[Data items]
****

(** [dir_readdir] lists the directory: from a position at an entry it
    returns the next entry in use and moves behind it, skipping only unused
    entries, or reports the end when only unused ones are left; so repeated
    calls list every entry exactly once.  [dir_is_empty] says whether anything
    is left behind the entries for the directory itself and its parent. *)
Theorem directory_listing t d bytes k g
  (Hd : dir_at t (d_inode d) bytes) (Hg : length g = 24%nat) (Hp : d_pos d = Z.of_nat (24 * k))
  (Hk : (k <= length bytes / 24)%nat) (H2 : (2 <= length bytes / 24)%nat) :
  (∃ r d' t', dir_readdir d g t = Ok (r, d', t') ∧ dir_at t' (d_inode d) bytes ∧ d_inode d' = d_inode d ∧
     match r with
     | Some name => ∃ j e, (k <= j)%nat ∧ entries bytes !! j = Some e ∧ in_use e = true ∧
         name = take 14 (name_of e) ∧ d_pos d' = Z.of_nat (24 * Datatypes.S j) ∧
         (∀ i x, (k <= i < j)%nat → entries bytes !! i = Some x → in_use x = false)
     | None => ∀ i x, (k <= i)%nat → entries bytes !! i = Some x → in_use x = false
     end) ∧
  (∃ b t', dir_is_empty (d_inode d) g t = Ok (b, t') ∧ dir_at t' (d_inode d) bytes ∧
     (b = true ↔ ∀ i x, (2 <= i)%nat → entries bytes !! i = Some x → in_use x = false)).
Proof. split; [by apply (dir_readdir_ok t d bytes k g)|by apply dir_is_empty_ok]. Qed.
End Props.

****

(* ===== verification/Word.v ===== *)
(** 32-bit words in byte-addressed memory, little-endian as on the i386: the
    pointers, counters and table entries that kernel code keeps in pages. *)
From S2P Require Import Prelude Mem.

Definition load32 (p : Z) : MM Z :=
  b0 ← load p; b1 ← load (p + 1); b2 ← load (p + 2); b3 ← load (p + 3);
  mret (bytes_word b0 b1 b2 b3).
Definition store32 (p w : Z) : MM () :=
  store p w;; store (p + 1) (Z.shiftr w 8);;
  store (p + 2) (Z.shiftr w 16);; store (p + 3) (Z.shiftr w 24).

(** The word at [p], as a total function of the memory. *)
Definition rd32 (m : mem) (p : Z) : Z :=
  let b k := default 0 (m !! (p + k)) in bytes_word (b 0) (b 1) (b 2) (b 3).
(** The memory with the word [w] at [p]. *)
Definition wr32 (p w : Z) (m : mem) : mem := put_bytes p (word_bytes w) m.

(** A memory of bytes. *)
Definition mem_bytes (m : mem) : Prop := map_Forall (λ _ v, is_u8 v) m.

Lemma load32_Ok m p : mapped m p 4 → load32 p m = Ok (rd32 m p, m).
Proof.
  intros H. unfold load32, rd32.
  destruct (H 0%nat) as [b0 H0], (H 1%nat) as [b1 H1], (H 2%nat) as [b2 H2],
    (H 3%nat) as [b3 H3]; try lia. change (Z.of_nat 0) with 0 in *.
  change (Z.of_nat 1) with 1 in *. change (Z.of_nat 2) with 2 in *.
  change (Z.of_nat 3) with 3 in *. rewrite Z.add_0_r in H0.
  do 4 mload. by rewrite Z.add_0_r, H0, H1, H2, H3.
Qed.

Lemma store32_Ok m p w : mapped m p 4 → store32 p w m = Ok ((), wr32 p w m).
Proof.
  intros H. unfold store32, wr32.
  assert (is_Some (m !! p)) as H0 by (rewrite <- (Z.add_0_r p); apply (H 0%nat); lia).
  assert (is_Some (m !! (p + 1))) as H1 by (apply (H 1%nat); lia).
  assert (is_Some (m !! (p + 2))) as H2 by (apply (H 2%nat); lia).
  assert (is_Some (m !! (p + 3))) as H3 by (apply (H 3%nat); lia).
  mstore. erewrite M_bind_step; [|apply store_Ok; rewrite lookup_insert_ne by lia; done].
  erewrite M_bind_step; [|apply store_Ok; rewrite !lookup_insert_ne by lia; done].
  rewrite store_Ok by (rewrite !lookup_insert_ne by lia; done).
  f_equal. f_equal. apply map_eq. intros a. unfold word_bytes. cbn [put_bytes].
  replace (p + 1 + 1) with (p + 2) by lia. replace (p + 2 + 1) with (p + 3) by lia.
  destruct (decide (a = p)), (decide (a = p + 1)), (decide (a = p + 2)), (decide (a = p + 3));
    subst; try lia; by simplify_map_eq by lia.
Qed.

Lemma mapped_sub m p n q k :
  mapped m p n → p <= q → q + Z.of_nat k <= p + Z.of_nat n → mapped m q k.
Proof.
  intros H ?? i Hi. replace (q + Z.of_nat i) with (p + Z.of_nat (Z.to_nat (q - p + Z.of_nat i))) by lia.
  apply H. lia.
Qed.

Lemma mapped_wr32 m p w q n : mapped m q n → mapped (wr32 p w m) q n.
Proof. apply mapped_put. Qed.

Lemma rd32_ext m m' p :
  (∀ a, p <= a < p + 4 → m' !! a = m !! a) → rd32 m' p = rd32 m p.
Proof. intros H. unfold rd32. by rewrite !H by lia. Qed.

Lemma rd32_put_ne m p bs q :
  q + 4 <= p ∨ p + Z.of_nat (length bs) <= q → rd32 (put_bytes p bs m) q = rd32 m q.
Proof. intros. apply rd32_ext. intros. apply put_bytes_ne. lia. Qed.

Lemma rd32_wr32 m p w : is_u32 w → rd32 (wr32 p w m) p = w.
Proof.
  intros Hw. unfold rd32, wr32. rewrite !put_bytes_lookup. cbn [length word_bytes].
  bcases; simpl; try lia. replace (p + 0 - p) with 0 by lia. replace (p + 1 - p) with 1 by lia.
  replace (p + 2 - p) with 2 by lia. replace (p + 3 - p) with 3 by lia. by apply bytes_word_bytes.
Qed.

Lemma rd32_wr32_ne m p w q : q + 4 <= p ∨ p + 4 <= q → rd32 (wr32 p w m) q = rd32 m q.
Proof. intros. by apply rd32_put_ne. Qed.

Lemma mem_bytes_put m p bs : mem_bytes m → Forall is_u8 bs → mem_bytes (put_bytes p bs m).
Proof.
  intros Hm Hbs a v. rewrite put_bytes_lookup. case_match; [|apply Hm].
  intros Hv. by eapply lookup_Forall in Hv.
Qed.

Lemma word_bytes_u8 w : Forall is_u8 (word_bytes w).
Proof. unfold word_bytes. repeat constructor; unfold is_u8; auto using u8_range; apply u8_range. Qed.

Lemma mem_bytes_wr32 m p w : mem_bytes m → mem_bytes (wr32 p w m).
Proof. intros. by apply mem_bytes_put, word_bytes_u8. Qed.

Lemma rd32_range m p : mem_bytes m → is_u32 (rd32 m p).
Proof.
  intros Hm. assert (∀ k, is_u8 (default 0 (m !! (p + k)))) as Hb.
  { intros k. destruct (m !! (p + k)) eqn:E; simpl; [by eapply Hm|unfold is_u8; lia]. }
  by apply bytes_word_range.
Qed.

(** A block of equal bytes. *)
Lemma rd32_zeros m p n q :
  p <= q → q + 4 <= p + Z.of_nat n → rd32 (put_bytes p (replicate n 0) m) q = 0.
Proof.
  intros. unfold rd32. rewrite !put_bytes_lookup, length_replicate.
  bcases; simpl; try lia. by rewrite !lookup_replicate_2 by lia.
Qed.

****

For the string "unused", search the preceding data and copy every line that includes it.

Task solution:
    returns the next entry in use and moves behind it, skipping only unused
    entries, or reports the end when only unused ones are left; so repeated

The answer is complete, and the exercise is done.